[Given data]
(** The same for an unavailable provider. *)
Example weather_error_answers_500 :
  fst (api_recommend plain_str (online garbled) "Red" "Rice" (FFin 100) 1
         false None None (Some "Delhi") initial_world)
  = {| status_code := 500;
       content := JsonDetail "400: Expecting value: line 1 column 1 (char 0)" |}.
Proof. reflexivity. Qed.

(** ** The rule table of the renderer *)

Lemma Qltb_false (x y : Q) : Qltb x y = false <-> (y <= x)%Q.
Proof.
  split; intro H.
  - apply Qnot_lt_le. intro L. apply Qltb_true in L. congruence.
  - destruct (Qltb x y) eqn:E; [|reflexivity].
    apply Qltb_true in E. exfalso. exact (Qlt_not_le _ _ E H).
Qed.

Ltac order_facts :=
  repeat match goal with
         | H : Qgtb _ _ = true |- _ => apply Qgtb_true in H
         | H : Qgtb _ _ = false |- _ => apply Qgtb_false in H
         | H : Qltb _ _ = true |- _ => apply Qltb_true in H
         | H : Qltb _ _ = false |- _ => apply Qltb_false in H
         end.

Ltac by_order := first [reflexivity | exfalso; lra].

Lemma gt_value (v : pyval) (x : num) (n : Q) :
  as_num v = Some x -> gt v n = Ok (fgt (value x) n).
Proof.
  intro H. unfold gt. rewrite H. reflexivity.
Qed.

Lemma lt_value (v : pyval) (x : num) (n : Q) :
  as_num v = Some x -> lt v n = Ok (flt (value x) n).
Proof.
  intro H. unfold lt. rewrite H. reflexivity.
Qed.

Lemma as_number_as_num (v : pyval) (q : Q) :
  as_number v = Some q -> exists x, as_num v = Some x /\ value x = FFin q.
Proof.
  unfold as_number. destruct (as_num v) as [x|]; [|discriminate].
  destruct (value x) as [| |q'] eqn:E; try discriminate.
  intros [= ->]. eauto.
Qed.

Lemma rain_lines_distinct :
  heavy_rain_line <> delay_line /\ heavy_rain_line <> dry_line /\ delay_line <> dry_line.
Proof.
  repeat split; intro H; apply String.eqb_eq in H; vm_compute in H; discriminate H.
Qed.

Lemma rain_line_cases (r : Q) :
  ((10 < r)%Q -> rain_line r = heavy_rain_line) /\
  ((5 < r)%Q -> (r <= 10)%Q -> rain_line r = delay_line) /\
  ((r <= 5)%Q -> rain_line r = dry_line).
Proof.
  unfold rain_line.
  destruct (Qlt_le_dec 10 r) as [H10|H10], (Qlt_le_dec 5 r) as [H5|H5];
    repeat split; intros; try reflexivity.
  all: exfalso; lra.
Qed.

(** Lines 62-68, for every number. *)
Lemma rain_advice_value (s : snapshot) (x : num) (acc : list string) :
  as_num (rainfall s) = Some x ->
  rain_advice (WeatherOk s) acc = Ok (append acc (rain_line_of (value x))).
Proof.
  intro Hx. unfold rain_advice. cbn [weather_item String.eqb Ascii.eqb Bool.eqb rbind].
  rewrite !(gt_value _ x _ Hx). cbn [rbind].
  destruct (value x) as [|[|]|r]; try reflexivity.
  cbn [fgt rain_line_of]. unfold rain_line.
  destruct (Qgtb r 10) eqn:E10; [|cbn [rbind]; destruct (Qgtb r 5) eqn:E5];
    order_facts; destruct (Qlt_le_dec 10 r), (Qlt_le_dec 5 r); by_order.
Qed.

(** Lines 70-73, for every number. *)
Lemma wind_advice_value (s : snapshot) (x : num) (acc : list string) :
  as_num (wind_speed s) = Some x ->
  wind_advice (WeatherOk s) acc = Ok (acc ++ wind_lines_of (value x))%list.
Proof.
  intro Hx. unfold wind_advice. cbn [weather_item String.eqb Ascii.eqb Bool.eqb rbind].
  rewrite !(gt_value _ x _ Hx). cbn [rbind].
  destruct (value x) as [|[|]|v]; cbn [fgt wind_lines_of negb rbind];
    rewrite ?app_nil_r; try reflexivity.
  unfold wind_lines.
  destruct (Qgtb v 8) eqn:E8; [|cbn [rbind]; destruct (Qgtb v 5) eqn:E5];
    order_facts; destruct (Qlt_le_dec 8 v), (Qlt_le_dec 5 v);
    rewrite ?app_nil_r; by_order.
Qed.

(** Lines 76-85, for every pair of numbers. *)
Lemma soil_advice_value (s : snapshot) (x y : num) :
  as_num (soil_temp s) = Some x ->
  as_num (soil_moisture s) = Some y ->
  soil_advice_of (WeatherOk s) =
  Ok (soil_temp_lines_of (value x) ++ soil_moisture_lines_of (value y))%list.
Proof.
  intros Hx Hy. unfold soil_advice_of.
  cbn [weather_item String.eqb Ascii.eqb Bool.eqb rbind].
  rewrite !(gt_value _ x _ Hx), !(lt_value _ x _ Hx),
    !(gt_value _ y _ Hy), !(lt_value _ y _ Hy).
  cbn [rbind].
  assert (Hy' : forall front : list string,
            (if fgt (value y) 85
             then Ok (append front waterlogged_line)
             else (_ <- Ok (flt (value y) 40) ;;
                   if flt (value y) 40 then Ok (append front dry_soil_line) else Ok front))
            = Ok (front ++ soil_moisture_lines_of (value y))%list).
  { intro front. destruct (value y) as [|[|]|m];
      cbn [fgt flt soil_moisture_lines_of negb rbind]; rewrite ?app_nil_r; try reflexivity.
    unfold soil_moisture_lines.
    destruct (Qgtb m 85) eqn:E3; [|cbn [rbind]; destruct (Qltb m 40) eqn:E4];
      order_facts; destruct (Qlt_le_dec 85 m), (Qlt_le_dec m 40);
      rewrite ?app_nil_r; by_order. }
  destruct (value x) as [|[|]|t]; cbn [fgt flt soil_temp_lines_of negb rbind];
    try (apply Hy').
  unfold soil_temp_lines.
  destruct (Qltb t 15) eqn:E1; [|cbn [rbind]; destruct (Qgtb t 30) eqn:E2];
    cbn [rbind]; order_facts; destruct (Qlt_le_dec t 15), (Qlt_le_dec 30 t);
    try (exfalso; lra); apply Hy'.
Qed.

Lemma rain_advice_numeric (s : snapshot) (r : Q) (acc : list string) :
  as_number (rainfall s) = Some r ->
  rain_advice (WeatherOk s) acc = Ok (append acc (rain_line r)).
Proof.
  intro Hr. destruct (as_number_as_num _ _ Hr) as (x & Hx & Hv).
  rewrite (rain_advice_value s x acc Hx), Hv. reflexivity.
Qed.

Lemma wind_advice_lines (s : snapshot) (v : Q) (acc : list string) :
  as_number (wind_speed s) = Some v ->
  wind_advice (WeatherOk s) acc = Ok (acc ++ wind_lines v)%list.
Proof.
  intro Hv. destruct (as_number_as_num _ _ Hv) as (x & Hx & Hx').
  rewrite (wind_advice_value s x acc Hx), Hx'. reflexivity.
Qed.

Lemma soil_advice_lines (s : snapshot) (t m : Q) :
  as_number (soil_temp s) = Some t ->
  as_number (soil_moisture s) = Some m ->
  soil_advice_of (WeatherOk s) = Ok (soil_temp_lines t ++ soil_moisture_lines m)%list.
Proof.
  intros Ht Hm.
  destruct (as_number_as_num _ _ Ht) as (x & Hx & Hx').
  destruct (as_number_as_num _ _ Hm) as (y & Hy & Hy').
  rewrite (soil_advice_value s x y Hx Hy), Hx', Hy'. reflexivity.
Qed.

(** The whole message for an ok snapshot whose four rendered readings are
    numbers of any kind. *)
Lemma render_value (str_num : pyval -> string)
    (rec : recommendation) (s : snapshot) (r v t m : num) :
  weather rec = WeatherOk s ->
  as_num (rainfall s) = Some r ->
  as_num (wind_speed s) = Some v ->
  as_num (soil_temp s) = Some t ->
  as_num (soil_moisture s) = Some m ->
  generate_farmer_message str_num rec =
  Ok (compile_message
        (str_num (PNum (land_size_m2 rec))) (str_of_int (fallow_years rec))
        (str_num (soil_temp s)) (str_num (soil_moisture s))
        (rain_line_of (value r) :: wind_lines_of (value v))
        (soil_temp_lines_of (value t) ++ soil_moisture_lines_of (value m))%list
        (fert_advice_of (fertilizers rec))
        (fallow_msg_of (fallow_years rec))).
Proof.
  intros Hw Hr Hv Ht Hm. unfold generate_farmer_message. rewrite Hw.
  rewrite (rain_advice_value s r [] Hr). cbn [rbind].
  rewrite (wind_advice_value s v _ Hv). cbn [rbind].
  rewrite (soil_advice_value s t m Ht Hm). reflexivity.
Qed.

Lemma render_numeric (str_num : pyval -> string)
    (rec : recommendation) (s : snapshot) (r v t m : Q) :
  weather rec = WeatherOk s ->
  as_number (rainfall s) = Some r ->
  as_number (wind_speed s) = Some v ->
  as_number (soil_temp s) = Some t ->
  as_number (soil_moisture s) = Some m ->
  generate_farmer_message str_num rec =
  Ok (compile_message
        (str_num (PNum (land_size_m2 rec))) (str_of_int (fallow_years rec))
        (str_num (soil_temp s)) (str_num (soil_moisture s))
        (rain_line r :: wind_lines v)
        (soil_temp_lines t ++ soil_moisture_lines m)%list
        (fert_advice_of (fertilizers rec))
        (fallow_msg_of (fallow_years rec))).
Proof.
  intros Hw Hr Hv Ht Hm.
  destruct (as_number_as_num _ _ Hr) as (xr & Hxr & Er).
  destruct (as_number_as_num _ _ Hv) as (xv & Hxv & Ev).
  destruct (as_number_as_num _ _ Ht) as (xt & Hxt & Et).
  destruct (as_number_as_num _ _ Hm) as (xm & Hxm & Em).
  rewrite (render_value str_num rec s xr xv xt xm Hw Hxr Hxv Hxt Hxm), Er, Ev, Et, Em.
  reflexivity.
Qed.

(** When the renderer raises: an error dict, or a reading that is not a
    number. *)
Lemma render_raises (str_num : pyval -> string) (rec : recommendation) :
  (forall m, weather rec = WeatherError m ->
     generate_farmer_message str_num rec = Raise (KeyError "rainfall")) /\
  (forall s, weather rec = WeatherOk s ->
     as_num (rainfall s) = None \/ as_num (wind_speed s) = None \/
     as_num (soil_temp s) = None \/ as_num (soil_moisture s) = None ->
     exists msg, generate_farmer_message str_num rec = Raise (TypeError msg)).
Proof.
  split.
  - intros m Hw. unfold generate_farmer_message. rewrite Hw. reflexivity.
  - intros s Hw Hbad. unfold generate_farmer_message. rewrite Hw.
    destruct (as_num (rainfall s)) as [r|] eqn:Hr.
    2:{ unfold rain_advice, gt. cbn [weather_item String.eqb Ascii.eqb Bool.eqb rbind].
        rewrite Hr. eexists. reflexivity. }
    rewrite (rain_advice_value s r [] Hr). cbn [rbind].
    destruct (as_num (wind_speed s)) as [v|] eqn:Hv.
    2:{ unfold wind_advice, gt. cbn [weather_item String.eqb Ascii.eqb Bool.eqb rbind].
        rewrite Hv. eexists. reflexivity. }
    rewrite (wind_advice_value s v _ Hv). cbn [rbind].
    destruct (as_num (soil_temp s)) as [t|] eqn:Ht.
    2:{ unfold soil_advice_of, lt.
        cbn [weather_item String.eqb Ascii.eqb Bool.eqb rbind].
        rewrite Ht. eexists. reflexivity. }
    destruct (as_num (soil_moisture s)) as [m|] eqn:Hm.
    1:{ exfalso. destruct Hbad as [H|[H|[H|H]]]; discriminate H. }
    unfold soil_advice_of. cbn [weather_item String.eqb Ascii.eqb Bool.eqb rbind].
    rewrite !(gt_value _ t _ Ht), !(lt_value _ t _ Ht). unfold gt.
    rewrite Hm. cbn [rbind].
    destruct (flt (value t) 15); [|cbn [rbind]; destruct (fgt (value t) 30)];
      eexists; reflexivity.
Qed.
[/Given data]
▶ [Brief] If a line comes after the one that contains "Qgtb_true in H", leave it out; return every line of the entries up to that point exactly, starting with the first, with that line included.

▶ [Result of the exercise]
(** The same for an unavailable provider. *)
Example weather_error_answers_500 :
  fst (api_recommend plain_str (online garbled) "Red" "Rice" (FFin 100) 1
         false None None (Some "Delhi") initial_world)
  = {| status_code := 500;
       content := JsonDetail "400: Expecting value: line 1 column 1 (char 0)" |}.
Proof. reflexivity. Qed.

(** ** The rule table of the renderer *)

Lemma Qltb_false (x y : Q) : Qltb x y = false <-> (y <= x)%Q.
Proof.
  split; intro H.
  - apply Qnot_lt_le. intro L. apply Qltb_true in L. congruence.
  - destruct (Qltb x y) eqn:E; [|reflexivity].
    apply Qltb_true in E. exfalso. exact (Qlt_not_le _ _ E H).
Qed.

Ltac order_facts :=
  repeat match goal with
         | H : Qgtb _ _ = true |- _ => apply Qgtb_true in H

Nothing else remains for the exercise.